That was just the beginning. When Salvator was released from jail, he found that all his possessions had been confiscated. Six months later, he was arrested again for illegal church gatherings. This time he spent an entire month in jail. He still has marks on his skin where the police rifle butts caused deep injuries. Yet Salvator stayed true to his calling, and after his release kept preaching the gospel and planting scores of churches in villages of his region. And jealous denominational leaders became more determined to stop him.
When Salvator was released after yet a third incarceration, he learned that the police had been paid to kill him. So he fled with his wife and seven children to another district in his province where he now lives.
In spite of all his persecution, in the past year Salvator has planted 36 churches.

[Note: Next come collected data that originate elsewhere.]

(** X11.  Whatever calls a tool has served one after the other since it
    was created, every session it stores is well formed: it is stored
    under its own id; its status is planning, searching or completed
    (never analyzing, never synthesizing); it has sub-questions only if it
    has a question; it has a report and an end time exactly when it is
    completed, and the report is the synthesis of its question and
    sub-questions as they are stored; a completed sub-question has results
    and the analysis of those results, any other has neither; its first
    step is the question analysis and every later step is a search, a
    result analysis or a synthesis.  So the synthesis of a stored session
    never fails. *)
Theorem run_wellformed (apiKey : string) (calls : list (Env * Params)) :
  map_Forall WellFormed (researches (snd (run (newTool apiKey) calls)))
  /\ map_Forall (fun _ r => exists text, reportOf r = Resolved text)
       (researches (snd (run (newTool apiKey) calls))).
Proof.
  assert (H : map_Forall WellFormed
                (researches (snd (run (newTool apiKey) calls)))).
  { apply run_wf. intros k r Hr. cbn in Hr. rewrite lookup_empty in Hr.
    discriminate. }
  split; [exact H|]. intros k r Hr. apply (reportOf_wf k), (H k r Hr).
Qed.

(** X12.  Over any run in which no start draws an id that is in use, a
    stored session stays stored, and what it becomes is a later state of
    it: same id, question and start time; the same sub-questions by id and
    text, in the same order; every sub-question that is not pending
    (in progress or completed) exactly as it was; and the same steps with
    steps added behind them. *)
Theorem run_history (tool : Tool) (calls : list (Env * Params))
    (key : string) (r : ResearchData) :
  Observe.freshCalls tool calls = true ->
  researches tool !! key = Some r ->
  exists r2,
    researches (snd (run tool calls)) !! key = Some r2 /\ Extends r r2.
Proof.
  revert tool r. induction calls as [|[env params] rest IH];
    intros tool r Hfresh Hr.
  - exists r. split; [exact Hr | apply Extends_refl].
  - cbn [Observe.freshCalls fst snd] in Hfresh.
    apply andb_true_iff in Hfresh as [H1 H2].
    destruct (execute_extends env params tool key r H1 Hr) as (r1 & Hr1 & E1).
    destruct (IH _ r1 H2 Hr1) as (r2 & Hr2 & E2).
    exists r2. rewrite run_cons. cbn [snd].
    split; [exact Hr2 | apply (Extends_trans r r1 r2); assumption].
Qed.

I asked Salvator how much money has come through his hands since the beginning of this year. He told me. It was the equivalent of 30 U.S. dollars.
I asked him how he and his family survived. He said that church members share their food and clothing as much as they can, but most of them are very poor (unbelievably poor by Western standards).
I asked him if any of his children went to school. He said that none of them do because he can’t afford the small school fees.
I asked him how I could help him. He told me that if he had a bicycle, it would help him reach more villages with the gospel.
Hearing that, I decided in my heart to buy him a bicycle and send him $25 each month to support his ministry (not with money from Heaven’s Family, but personally). If anyone else wants to join me in this exceptional opportunity, please send me an email at David [at] HeavensFamily.org. I’ll be happy to share my national missionary with you! Together, we can help Salvator spread the gospel and plant churches in unreached villages of Burundi.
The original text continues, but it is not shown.